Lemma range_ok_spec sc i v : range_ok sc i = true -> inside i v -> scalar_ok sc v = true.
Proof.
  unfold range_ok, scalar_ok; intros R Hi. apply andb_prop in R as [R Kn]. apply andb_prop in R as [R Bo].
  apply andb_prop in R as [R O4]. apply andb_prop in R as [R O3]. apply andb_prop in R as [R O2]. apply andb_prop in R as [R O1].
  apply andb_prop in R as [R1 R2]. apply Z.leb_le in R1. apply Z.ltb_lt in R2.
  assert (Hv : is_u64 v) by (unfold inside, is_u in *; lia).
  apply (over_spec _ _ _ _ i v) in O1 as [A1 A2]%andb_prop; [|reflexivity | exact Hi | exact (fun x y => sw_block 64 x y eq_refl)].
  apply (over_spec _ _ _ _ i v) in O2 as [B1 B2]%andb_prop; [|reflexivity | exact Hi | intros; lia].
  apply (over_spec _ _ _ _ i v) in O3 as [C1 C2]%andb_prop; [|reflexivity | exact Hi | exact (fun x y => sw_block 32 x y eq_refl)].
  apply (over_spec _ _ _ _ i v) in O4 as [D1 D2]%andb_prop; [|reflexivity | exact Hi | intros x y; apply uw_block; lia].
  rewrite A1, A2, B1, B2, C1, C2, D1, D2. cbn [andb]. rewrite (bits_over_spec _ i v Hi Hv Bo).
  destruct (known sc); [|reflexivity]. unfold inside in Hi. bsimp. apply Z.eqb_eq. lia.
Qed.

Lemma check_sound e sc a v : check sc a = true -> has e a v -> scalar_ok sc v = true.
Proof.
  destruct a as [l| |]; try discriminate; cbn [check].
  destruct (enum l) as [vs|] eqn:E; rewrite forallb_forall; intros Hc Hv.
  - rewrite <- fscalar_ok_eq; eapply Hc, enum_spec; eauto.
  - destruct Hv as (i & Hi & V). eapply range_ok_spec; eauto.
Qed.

--

> **ABOUT THIS TASK**: For this exercise, please copy exactly the lines from the one holding "assert (Hv : is_u64" through the end of the records, the first and last included.

> **OUTPUT OF THE EXERCISE**:
  assert (Hv : is_u64 v) by (unfold inside, is_u in *; lia).
  apply (over_spec _ _ _ _ i v) in O1 as [A1 A2]%andb_prop; [|reflexivity | exact Hi | exact (fun x y => sw_block 64 x y eq_refl)].
  apply (over_spec _ _ _ _ i v) in O2 as [B1 B2]%andb_prop; [|reflexivity | exact Hi | intros; lia].
  apply (over_spec _ _ _ _ i v) in O3 as [C1 C2]%andb_prop; [|reflexivity | exact Hi | exact (fun x y => sw_block 32 x y eq_refl)].
  apply (over_spec _ _ _ _ i v) in O4 as [D1 D2]%andb_prop; [|reflexivity | exact Hi | intros x y; apply uw_block; lia].
  rewrite A1, A2, B1, B2, C1, C2, D1, D2. cbn [andb]. rewrite (bits_over_spec _ i v Hi Hv Bo).
  destruct (known sc); [|reflexivity]. unfold inside in Hi. bsimp. apply Z.eqb_eq. lia.
Qed.

Lemma check_sound e sc a v : check sc a = true -> has e a v -> scalar_ok sc v = true.
Proof.
  destruct a as [l| |]; try discriminate; cbn [check].
  destruct (enum l) as [vs|] eqn:E; rewrite forallb_forall; intros Hc Hv.
  - rewrite <- fscalar_ok_eq; eapply Hc, enum_spec; eauto.
  - destruct Hv as (i & Hi & V). eapply range_ok_spec; eauto.
Qed.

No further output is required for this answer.